Struggles and Success With Cygwin
While PowerShell is a great thing for Windows management, it still has a long way to go to catch up with the sheer flexibility of Bash and the staggering array of tools centered around manipulating simple streams of text.
This post on StackOverflow contains a few great bits from different perspectives: even from the creator of PowerShell itself.
I just wanted to share some of the problems that came up with my attempts to integrate various open-source tools into our Windows-based development environment. Finally I’ll share some tips/observations that led to an enjoyable environment.
Problems
Permissions
Easily the most frustrating part of Cygwin is when it attempts to imitate POSIX permissions on NTFS volumes by manipulating the ACLs. Frankly, Cygwin does a terrible job at this. It only serves to cause massive headaches.
TURN THIS OFF before you do anything else in Cygwin.

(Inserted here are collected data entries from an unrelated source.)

(** What a round of balloc's outer loop does. *)
Definition all_used (sb : superblock) (a : atx) (b : Z) : Prop := ∀ b', 0 ≤ b' < b → b' < sb_size sb → used sb a b' = true.
Lemma balloc_round_spec s a sb b (Q : Z + Z → state → Prop) :
  rep s a → layout sb → map_ok sb a → ready sb a → budget sb a 1 →
  0 ≤ b < sb_size sb → b `mod` BPB = 0 → all_used sb a b →
  (∀ d', x_rep d' a → all_used sb a (b + BPB) → Q (inl (b + BPB)) (set_d d' s)) →
  (∀ b' d', b ≤ b' < sb_size sb → used sb a b' = false → all_used sb a b' →
     x_rep d' (x_alloc sb b' a) → Q (inr b') (set_d d' s)) →
  wp (balloc_round ROOTDEV sb b) Q s.
Proof.
  intros Hr Hly Hmap [Hfew Hmapf Hused] Hbud Hb Hmod Hall Hnone Hsome. unfold balloc_round.
  destruct (Z.ltb_spec b (sb_size sb)); [|lia]. apply wp_bind.
  eapply wp_fs_bread; [done|by apply BBLOCK_block|by apply bitmap_free|done|]. intros i d1 Hi1 H1.
  apply wp_bind. eapply wp_fs_data; [exact H1|apply x_hold_lookup|].
  pose proof (x_disk_ok _ _ (BBLOCK b sb) Hr) as Hblk.
  destruct (free_bit _ _ _ _) as [bi|] eqn:Hf.
  - apply free_bit_some in Hf as (Hbi & Hbi' & Hclear & Hbefore). rewrite Z2Nat.id in Hbi' by (by vm_compute).
    destruct (block_index sb b bi) as [E1 E2]; [lia..|].
    assert (used sb a (b + bi) = false) as Hu by (unfold used; by rewrite E1, E2).
    assert (dstart sb ≤ b + bi) as Hds.
    { apply Z.nlt_ge. intros Hlt. rewrite Hmap in Hu by lia. done. }
    assert (BBLOCK b sb ∈ bitmap sb) as Hin by (by apply bitmap_range, BBLOCK_range).
    eapply wp_commit; [exact H1|done|apply bit_set_block; [done|lia]|..].
    { apply (budget_log sb). right. split; [|set_solver]. eapply budget_le; [|done]. lia. }
    intros d2 H2. apply wp_bind. eapply bzero_spec.
    + exact H2.
    + pose proof (layout_order _ Hly). apply (ly_block _ Hly). lia.
    + apply Hused; [lia|done].
    + done.
    + apply (budget_log sb). left. apply budget_map; [set_solver|done].
    + intros d3 H3. apply wp_ret. apply Hsome; [lia|done| |].
      * intros b' Hb' Hlt. destruct (decide (b' < b)); [apply Hall; lia|].
        destruct (block_index sb b (b' - b)) as [E3 E4]; [lia..|]. replace (b + (b' - b)) with b' in * by lia.
        unfold used. rewrite E3, E4. apply Hbefore. lia.
      * unfold x_alloc. rewrite E1, E2. exact H3.
  - apply wp_bind. eapply wp_release; [exact H1|done|]. intros d2 H2. apply wp_ret. apply Hnone; [done|].
    intros b' Hb' Hlt. destruct (decide (b' < b)); [apply Hall; lia|].
    destruct (block_index sb b (b' - b)) as [E3 E4]; [lia..|]. replace (b + (b' - b)) with b' in * by lia.
    unfold used. rewrite E3, E4. apply (free_bit_none _ _ _ _ Hf); [lia|]. rewrite Z2Nat.id by (by vm_compute). lia.
Qed.
Lemma balloc_spec s a (Q : Z → state → Prop) :
  rep s a → layout (fs_sb s) → map_ok (fs_sb s) a → ready (fs_sb s) a → budget (fs_sb s) a 1 →
  (∃ b, 0 ≤ b < sb_size (fs_sb s) ∧ used (fs_sb s) a b = false) →
  (∀ b d', in_data (fs_sb s) b → used (fs_sb s) a b = false → all_used (fs_sb s) a b →
     x_rep d' (x_alloc (fs_sb s) b a) → Q b (set_d d' s)) →
  wp (balloc ROOTDEV) Q s.
Proof.
  intros Hr Hly Hmap Hrd Hbud (b0 & Hb0 & Hfree) HQ. unfold balloc. apply wp_bind, wp_gets.
  set (sb := fs_sb s) in *.
  eapply (wp_loop _ (λ b s1, ∃ d1, s1 = set_d d1 s ∧ x_rep d1 a ∧ 0 ≤ b ∧ b `mod` BPB = 0 ∧ all_used sb a b)
    (λ b _, Z.to_nat (sb_size sb / BPB + 1 - b / BPB))).
  - intros b s1 (d1 & -> & H1 & Hb & Hmod & Hall).
    assert (b < sb_size sb) as Hlt.
    { apply Z.nle_gt. intros Hge. rewrite (Hall b0) in Hfree by lia. done. }
    eapply balloc_round_spec; [exact H1|done..| |].
    + intros d2 H2 Hall2. split; [exists d2|].
      { split_and!; [done|done|unfold BPB, BSIZE in *; lia|unfold BPB, BSIZE in *; dlia|done]. }
      unfold BPB, BSIZE in *. dlia.
    + intros b' d2 Hb' Hu Hall' H2. apply (HQ b' d2); [|done..]. split; [|lia].
      apply Z.nlt_ge. intros Hlt'. rewrite Hmap in Hu by lia. done.
  - exists (fs_d s). split_and!; [by destruct s|done|lia|done|]. intros b'. lia.
  - rewrite Z.div_0_l by (by vm_compute). unfold BPB, BSIZE. pose proof (ly_size _ Hly). subst sb. dlia.
Qed.

(** ** What allocation changes *)

Lemma BPB_mod b : 0 ≤ b `mod` BPB < BPB.
Proof. apply Z.mod_pos_bound. by vm_compute. Qed.
Lemma same_block sb b b' : 0 ≤ b → 0 ≤ b' → BBLOCK b' sb = BBLOCK b sb → b' `mod` BPB = b `mod` BPB → b' = b.
Proof. unfold BBLOCK, BPB, BSIZE. intros. dlia. Qed.

(** A change of one bit of the free map. *)
Lemma used_put_map sb a b b' (v : bool) x :
  (∀ no, is_block (x_disk a no)) → 0 ≤ b → 0 ≤ b' →
  (∀ bj, 0 ≤ bj < BPB → bit x bj = if decide (bj = b `mod` BPB) then v else bit (x_disk a (BBLOCK b sb)) bj) →
  used sb (x_put (BBLOCK b sb) x a) b' = if decide (b' = b) then v else used sb a b'.
Proof.
  intros Hblk Hb Hb' Hx. unfold used. destruct (decide (BBLOCK b' sb = BBLOCK b sb)) as [E|E].
  - rewrite E, x_put_eq, Hx by apply BPB_mod. case_decide as Hm; case_decide as Hd; [done| |by subst|done].
    exfalso. by apply Hd, (same_block sb).
  - rewrite x_put_ne by done. rewrite decide_False; [done|]. congruence.
Qed.
Lemma used_put_data sb a no x b : no ∉ bitmap sb → layout sb → 0 ≤ b < sb_size sb →
  used sb (x_put no x a) b = used sb a b.
Proof.
  intros Hno Hly Hb. unfold used. rewrite x_put_ne; [done|]. intros <-. by apply Hno, bitmap_range, BBLOCK_range.
Qed.
Lemma data_not_map sb b : layout sb → in_data sb b → b ∉ bitmap sb.
Proof. intros Hly [Hb _]. rewrite bitmap_range by done. lia. Qed.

You can avoid permissions issues by setting up your NTFS mount points with the “noacl” option. This is easily accomplished by configuring them in fstab with the “noacl” option, like so:
none /cygdrive cygdrive binary,posix=0,user,noacl 0 0
This line will cause Cygwin to simply leave the default Windows permissions alone. They are good enough in 99% of cases, and I’ve found that they are better than what Cygwin does to permissions (it’s not pretty) in nearly 100% of cases.
Forking
This is a problem that can be harder to work around, due to the fact that Windows doesn’t allow easy forking of processes. Cygwin’s version is very slow (by necessity). The maximum forking performance of Cygwin is about 2% of my comparable Mac OS X machine’s speed when executing Bash commands in a loop. Here’s a useful mini-benchmark to see for yourself:
while true; do date; done | uniq -c
One way around this limitation is to use a programming language like Perl or Ruby for scripts that need to iterate over large numbers of files, etc.. Ruby has a very handy standard library with good file handling utilities.
Rebasing
Sometimes, after an update, Cygwin programs are not linked correctly anymore. This is solved with a rebase. This operation will update your Cygwin binaries/libraries to be able to find the right functions in linked libraries (like the all-important cygwin.dll).
Background Tasks
The cygrunsrv tool lets you install any cygwin program (script or .exe) as a Windows service. This is a godsend, as you can easily get useful servers like rsyncd, git --daemon, simple Ruby web servers, or any other background task up and running with little trouble.
Ruby
Arguably the best part of Ruby is the RubyGems packaging system. Many of the best gems, however, require native extensions to be built. While some gems have pre-built Windows binaries, many do not. Cygwin makes this easy by making GCC and many of the dependent libraries available. I’ve never run into a gem that couldn’t be built under Cygwin with anything more than grabbing the right libraries through the package manager.